Remova o recipiente de coleta do sistema e coloque uma tampa. Em seguida, coloque a ponta distal da cânula em peróxido de hidrogênio de 3% e aplique sucção para preencher a linha de sucção de volta ao recipiente de coleta de sucção. Deixe-o ficar de pé por 60 a 90 segundos e pulso intermitente ar e mídia para lavá-lo.
Mergulhe a amostra de tumor em um prato de cultura tecidual contendo meio de lise RBC por cinco minutos à temperatura ambiente. Em seguida, coloque um filtro de 70 mícrons em um tubo cônico de 50 mililitros e use um êmbolo de seringa para passar a amostra do tumor através do filtro. Com uma pipeta de transferência, use a mídia RPMI 1640 para passar as células e qualquer massa tecidual através do filtro.
Centrifugar a 428 vezes G por cinco minutos a quatro graus Celsius. Descarte o supernatante e resuspenque cada amostra em cinco mililitros de meio RPMI 1640 preparado. Coloque as amostras em uma incubadora de shaker por 20 minutos a 200 RPM a 37 graus Celsius.

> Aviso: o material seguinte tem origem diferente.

Lemma batch_size_does_not_change_outcome_witness :
  importData SampleRuntime.numberToString SampleRuntime.localeCompare
    MemoryStore.service 6 "api::country.country" fiveCountries
    (Options.mk false 2 "id" []) (MemoryStore.start [])
  = importData SampleRuntime.numberToString SampleRuntime.localeCompare
      MemoryStore.service 6 "api::country.country" fiveCountries
      (Options.mk false 100 "id" []) (MemoryStore.start [])
  /\ exists results w',
       importData SampleRuntime.numberToString SampleRuntime.localeCompare
         MemoryStore.service 6 "api::country.country" fiveCountries
         (Options.mk false 2 "id" []) (MemoryStore.start [])
       = (Ok (Some results), w').
Proof.
  exact (batch_size_does_not_change_outcome SampleRuntime.numberToString
           SampleRuntime.localeCompare MemoryStore.t MemoryStore.service
           "api::country.country" fiveCountries false "id" [] 2 100 6 6
           (MemoryStore.start []) eq_refl eq_refl
           ltac:(simpl; lia) ltac:(simpl; lia)).
Defined.

Example batch_processing_creates_five :
  fst (importData SampleRuntime.numberToString SampleRuntime.localeCompare
         MemoryStore.service 6 "api::country.country" fiveCountries
         (Options.mk false 2 "id" []) (MemoryStore.start []))
  = Ok (Some (Results.mk 5 0 []))
  /\ log (snd (importData SampleRuntime.numberToString SampleRuntime.localeCompare
                 MemoryStore.service 6 "api::country.country" fiveCountries
                 (Options.mk false 2 "id" []) (MemoryStore.start [])))
     = map (Create "api::country.country") fiveCountries.
Proof. split; reflexivity. Qed.
(** The labels found in the matched text are those of the lines. *)
Lemma scan_bracketLines (tail : jsstring) :
  ~ In (ch "[") tail ->
  forall (ls : list jsstring) (done : jsstring) (fuel : nat),
    Forall (fun l => l <> [] /\ forallb AI.inLabel l = true) ls ->
    (length (concat (map AI.bracketLine ls) ++ tail) < fuel)%nat ->
    map (fun m => trim (group (done ++ concat (map AI.bracketLine ls) ++ tail) 1 m))
        (scan fuel AI.reLabel (length done) (concat (map AI.bracketLine ls) ++ tail))
    = map trim ls.
Proof.
  intros Htail. induction ls as [|l ls IH]; intros done fuel Hall Hf.
  - cbn [map concat app]. rewrite (scan_needs _ _ reLabel_needs) by exact Htail.
    reflexivity.
  - inversion Hall as [|? ? [Hne Hl] Hls]; subst.
    rewrite bracketLines_cons in *.
    set (R := concat (map AI.bracketLine ls) ++ tail) in *.
    destruct fuel as [|[|fuel]];
      [simpl in Hf; lia | simpl in Hf; rewrite length_app in Hf; simpl in Hf; lia|].
    rewrite scan_S.
    replace (matchAt AI.reLabel (length done) (NL :: ch "[" :: l ++ ch "]" :: R))
      with (@None mstate).
    2:{ symmetry. unfold matchAt.
        change AI.reLabel
          with (Cat (chr (ch "["))
                  (Cat (Grp 1 (plus (Set_ AI.inLabel))) (Cat (chr (ch "]")) Eps))).
        rewrite rmatch_cat. apply rmatch_chr_other. discriminate. }
    rewrite scan_S.
    rewrite (reLabel_matchAt l R (S (length done)) Hne Hl). cbn [pos rest].
    replace (S (length done) + 2 + length l =? S (length done))%nat with false
      by (symmetry; apply Nat.eqb_neq; lia).
    cbn [map]. f_equal.
    + f_equal. unfold group, substring. cbn [final caps lookupCap Nat.eqb].
      replace (done ++ NL :: ch "[" :: l ++ ch "]" :: R)
        with ((done ++ [NL; ch "["]) ++ l ++ (ch "]" :: R))
        by (rewrite <- app_assoc; reflexivity).
      replace (S (length done)) with (length (done ++ [NL; ch "["]) - 1)%nat
        by (rewrite length_app; simpl; lia).
      replace (S (length (done ++ [NL; ch "["]) - 1)) with (length (done ++ [NL; ch "["]))
        by (rewrite length_app; simpl; lia).
      apply substring_mid.
    + specialize (IH (done ++ AI.bracketLine l) fuel Hls).
      replace (length (done ++ AI.bracketLine l)) with (S (length done) + 2 + length l)%nat
        in IH
        by (rewrite length_app; unfold AI.bracketLine; simpl; rewrite length_app; simpl; lia).
      fold R in IH.
      replace ((done ++ AI.bracketLine l) ++ R) with (done ++ NL :: ch "[" :: l ++ ch "]" :: R)
        in IH
        by (unfold AI.bracketLine; rewrite <- app_assoc; cbn [app];
            rewrite <- app_assoc; reflexivity).
      apply IH. simpl in Hf. rewrite length_app in Hf. simpl in Hf. lia.
Qed.

Lemma lineLabels_good (labels : list jsstring) :
  forallb AI.lineLabel labels = true ->
  Forall (fun l => l <> [] /\ forallb AI.inLabel l = true) labels
  /\ filterBoolean (map trim labels) = labels
  /\ ~ In (ch ":") (concat (map AI.bracketLine labels)).
Proof.
  induction labels as [|l ls IH]; intros H.
  - repeat split; [constructor | intros []].
  - cbn [forallb] in H. apply andb_true_iff in H. destruct H as [Hl Hls].
    destruct (lineLabel_spec l Hl) as (Hne & Ht & Hin & _ & Hcolon).
    destruct (IH Hls) as (H1 & H2 & H3).
    split; [constructor; [split; assumption | exact H1]|].
    split.
    + cbn [map]. rewrite Ht. unfold filterBoolean in *. cbn [filter].
      destruct l; [congruence|]. cbn [isEmpty negb]. rewrite H2. reflexivity.
    + cbn [map concat]. intros Hi. apply in_app_or in Hi. destruct Hi as [Hi|Hi]; [|exact (H3 Hi)].
      unfold AI.bracketLine in Hi. cbn [In] in Hi.
      destruct Hi as [Hi|[Hi|Hi]]; [discriminate Hi | discriminate Hi |].
      apply in_app_or in Hi. destruct Hi as [Hi|[Hi|[]]]; [exact (Hcolon Hi) | discriminate Hi].
Qed.

(** A response that ends in two or more labels in brackets, one per line:
    the text before them, trimmed, and the labels. *)
Theorem parseButtons_bracket_lines (body tail : jsstring) (labels : list jsstring) :
  ~ In (ch "[") body ->
  body = [] \/ isWhiteSpace (last body 0%N) = false ->
  forallb isWhiteSpace tail = true ->
  (2 <= length labels)%nat ->
  forallb AI.lineLabel labels = true ->
  AI.parseButtons (body ++ concat (map AI.bracketLine labels) ++ tail)
  = AI.MkParsed (trim body) labels.
Proof.
  intros Hb Hend Htail Hlen Hall.
  destruct (lineLabels_good labels Hall) as (Hgood & Hfilter & Hcolon).
  set (L := concat (map AI.bracketLine labels)) in *.
  assert (HtailB : ~ In (ch "[") tail).
  { intros H. rewrite forallb_forall in Htail. specialize (Htail _ H). discriminate. }
  assert (HtailC : ~ In (ch ":") tail).
  { intros H. rewrite forallb_forall in Htail. specialize (Htail _ H). discriminate. }
  assert (HL : (2 <= length L)%nat).
  { pose proof (length_bracketLines labels). unfold L. lia. }
  unfold AI.parseButtons.
  destruct (isEmpty _) eqn:Ee.
  { apply isEmpty_true in Ee. apply app_eq_nil in Ee. destruct Ee as [_ Ee].
    apply app_eq_nil in Ee. destruct Ee as [Ee _]. rewrite Ee in HL. simpl in HL. lia. }
  assert (E1 : exec AI.reButtonsTag (body ++ L ++ tail) = None).
  { unfold exec. rewrite execFrom_skip.
    - apply (execFrom_needs _ _ reButtonsTag_needs_colon).
      intros H. apply in_app_or in H. tauto.
    - intros i y t Hy. apply reButtonsTag_starts. intros ->. contradiction. }
  rewrite E1. cbv zeta.
  destruct (reTrailingLines_matchAt tail labels (0 + length body) Htail Hgood Hlen)
    as (z & Hz & Hpos).
  fold L in Hz, Hpos.
  assert (E2 : exec AI.reTrailingLines (body ++ L ++ tail)
               = Some (MkMatch (0 + length body) z)).
  { unfold exec. rewrite execFrom_skip_ctx.
    - apply execFrom_here. exact Hz.
    - intros pre x suf j E. apply (reTrailingLines_content body _ Hb Hend pre x suf j E). }
  rewrite E2.
  assert (Et0 : matched (body ++ L ++ tail) (MkMatch (0 + length body) z) = L ++ tail).
  { unfold matched, substring. cbn [index final]. rewrite Hpos. cbn [Nat.add].
    rewrite skipn_app, skipn_all, Nat.sub_diag. cbn [skipn app].
    replace (length body + length L + length tail - length body)%nat
      with (length (L ++ tail)) by (rewrite length_app; lia).
    apply firstn_all. }
  rewrite Et0.
  assert (Elabels : filterBoolean (map (fun m => trim (group (L ++ tail) 1 m))
                                       (matchAll AI.reLabel (L ++ tail))) = labels).
  { unfold matchAll.
    pose proof (scan_bracketLines tail HtailB labels [] (S (length (L ++ tail))) Hgood) as H.
    cbn [app length] in H. fold L in H. rewrite H by lia. exact Hfilter. }
  rewrite Elabels.
  replace (2 <=? length labels)%nat with true by (symmetry; apply Nat.leb_le; exact Hlen).
  f_equal. f_equal.
  replace (length (body ++ L ++ tail) - length (L ++ tail))%nat with (length body)
    by (rewrite !length_app; lia).
  rewrite firstn_app, firstn_all, Nat.sub_diag, firstn_O, app_nil_r. reflexivity.
Qed.

Lemma parseButtons_bracket_lines_witness :
  AI.parseButtons
    (js "Draft ready." ++ concat (map AI.bracketLine [js "More formal"; js "More casual"])
     ++ [NL])
  = AI.MkParsed (trim (js "Draft ready.")) [js "More formal"; js "More casual"].
Proof.
  apply parseButtons_bracket_lines.
  - vm_compute. intuition discriminate.
  - right. reflexivity.
  - reflexivity.
  - simpl. lia.
  - vm_compute. reflexivity.
Defined.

Após a incubação, centrifufique as amostras a 428 vezes G por cinco minutos a quatro graus Celsius e descarte o supernaspe. Filtre células únicas através de um coador de células de 70 mícrons e centrífuga a 274 vezes G por três minutos a quatro graus Celsius. Realizar análise de viabilidade celular com azul trypan e hemótmetro.
A ressecção cirúrgica em camundongos que utilizam MIRS causou uma diminuição significativa da carga tumoral, conforme indicado pela redução do sinal bioluminescente médio para grupos com carga tumoral grande e pequena. Em comparação com as imagens de ressonância magnética pré-ressecção dos tumores, a cavidade de ressecção pode ser identificada nos exames pós-ressecção como uma grande área de hipointense redondo no local da inoculação do tumor. Nas seções manchadas de H&E, observou-se uma cavidade de ressecção circular clara com uma borda de produtos sanguíneos, inflamação e células tumorais residuais.

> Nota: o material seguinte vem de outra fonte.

(** * MISMO XSD to RDF/OWL transformer: classifier, emitters, resolver

    A shallow embedding of [src/ontology/transform_mismo_xsd.py]
    (class [MISMOXSDTransformer]) and the properties of its pattern
    classifier, pattern emitters, inheritance resolver, consistency pass
    and main loop.

    Conventions of the embedding.
    - A Python [str] is a [string]; each [ascii] stands for one code point
      below 256.  [None] is the [None] of [option].
    - An [xml.etree.ElementTree.Element] is an [Element]: tag in Clark
      notation, attributes, text and children.
    - A Python [dict] is an association list in insertion order
      ([dict_set] keeps the position of a key that is already present).
    - A Turtle statement, an f-string of the source, is a [Stmt]; [render]
      gives its text.  The holes of each f-string are the fields.
    - The instance fields of the transformer form the record [Transformer];
      methods that assign to them are written in the state monad [M]. *)

From Stdlib Require Import List String Ascii Bool Arith Lia.
Import ListNotations.
Open Scope string_scope.
Open Scope list_scope.

Set Implicit Arguments.

(* ================================================================== *)
(** ** Python strings *)

Module PyStr.

Definition dquote : ascii := "034"%char.
Definition backslash : ascii := "092"%char.
Definition newline : ascii := "010"%char.

Definition chr (c : ascii) : string := String c EmptyString.

Definition DQ : string := chr dquote.
Definition NL : string := chr newline.

(** [bool(s)] for a string that may be [None]. *)
Definition truthy (o : option string) : bool :=
  match o with
  | Some s => negb (s =? "")%string
  | None => false
  end.

(** [str(x)] inside an f-string, for a value that may be [None]. *)
Definition str_of (o : option string) : string :=
  match o with
  | Some s => s
  | None => "None"
  end.

(** [s.startswith(p)] *)
Definition startswith (s p : string) : bool := String.prefix p s.

(** [s.endswith(suf)]: some suffix of [s] is [suf]. *)
Fixpoint endswith (s suf : string) : bool :=
  (s =? suf)%string ||
  match s with
  | EmptyString => false
  | String _ r => endswith r suf
  end.

(** [sub in s] *)
Fixpoint contains (sub s : string) : bool :=
  String.prefix sub s ||
  match s with
  | EmptyString => false
  | String _ r => contains sub r
  end.

(** [c.isspace()] on the code points below 256. *)
Definition isspace (c : ascii) : bool :=
  let n := nat_of_ascii c in
  (((9 <=? n) && (n <=? 13)) || ((28 <=? n) && (n <=? 32))
   || (n =? 133) || (n =? 160))%nat.

Fixpoint lstrip (s : string) : string :=
  match s with
  | EmptyString => EmptyString
  | String c r => if isspace c then lstrip r else s
  end.

Fixpoint rstrip (s : string) : string :=
  match s with
  | EmptyString => EmptyString
  | String c r =>
      let r' := rstrip r in
      if isspace c && (r' =? "")%string then EmptyString else String c r'
  end.

(** [s.strip()] *)
Definition strip (s : string) : string := rstrip (lstrip s).

(** [s.replace(c, by)] for a one-character pattern [c]. *)
Fixpoint replace_char (c : ascii) (by_ : string) (s : string) : string :=
  match s with
  | EmptyString => EmptyString
  | String a r =>
      ((if Ascii.eqb a c then by_ else chr a) ++ replace_char c by_ r)%string
  end.

(** [sep.join(l)] *)
Fixpoint join (sep : string) (l : list string) : string :=
  match l with
  | [] => EmptyString
  | [x] => x
  | x :: r => (x ++ sep ++ join sep r)%string
  end.

(** [s.split(c)] for a one-character separator: the fields between
    the separators, empty fields included. *)
Fixpoint split_char (c : ascii) (s : string) : list string :=
  match s with
  | EmptyString => [EmptyString]
  | String a r =>
      if Ascii.eqb a c then EmptyString :: split_char c r
      else match split_char c r with
           | [] => [chr a]
           | w :: ws => String a w :: ws
           end
  end.

(** [s.split()]: the maximal runs of characters that are not
    whitespace. *)
Fixpoint split_ws_aux (cur : string) (s : string) : list string :=
  match s with
  | EmptyString => if (cur =? "")%string then [] else [cur]
  | String a r =>
      if isspace a
      then (if (cur =? "")%string then split_ws_aux "" r
            else cur :: split_ws_aux "" r)
      else split_ws_aux (cur ++ chr a) r
  end.

Definition split_ws (s : string) : list string := split_ws_aux "" s.

(** [s[:-1]] *)
Fixpoint drop_last (s : string) : string :=
  match s with
  | EmptyString => EmptyString
  | String _ EmptyString => EmptyString
  | String c r => String c (drop_last r)
  end.

(** [x in l] for a list (or set) of strings. *)
Definition mem (x : string) (l : list string) : bool :=
  existsb (String.eqb x) l.

End PyStr.
Import PyStr.

(** The methods of [str] that map case depend on the Unicode tables and
    the iteration order of a [set] depends on the hash seed of the run:
    the transformer is read relative to them. *)
Record PyRuntime : Type := {
  py_lower : string -> string;        (* [s.lower()] *)
  py_title : string -> string;        (* [s.title()] *)
  py_capitalize : string -> string;   (* [s.capitalize()] *)
  py_isupper : string -> bool;        (* [s.isupper()] *)
  py_set_iter : list string -> list string  (* order of [for x in a_set] *)
}.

O volume de ressecção aumentou significativamente quando foram realizadas duas rotações da abertura de corte, o que permitiu a otimização do volume de ressecção conforme a carga tumoral. A comparação da sobrevida em camundongos com tumores não tratados versus camundongos submetidos à ressecção de tumores pelo MIRS mostrou um aumento na sobrevida de 16 a 22 dias no pequeno grupo tumoral. Da mesma forma, no grupo com maior carga tumoral, a sobrevida mediana aumentou de 12 para 19 dias.
Imagens leves de microscopia das amostras retiradas do sistema de preservação do tecido apareceram como células únicas com a presença de alguns pequenos pedaços de tecido no dia zero. Após sete dias, as células colhidas com MIRS apresentaram formação da neurosfera em culturas de suspensão, o que indicou seu potencial de iniciação tumoral. É importante limpar e lavar o sistema de tubos logo após o procedimento para evitar um entupimento do sistema.
Após esse procedimento, estudos de eficácia de terapêuticas e estudos sobre marcadores diagnósticos e prognósticos podem ser utilizados em animais sobreviventes após a ressecção cirúrgica com o sistema de ressecção minimamente invasivo.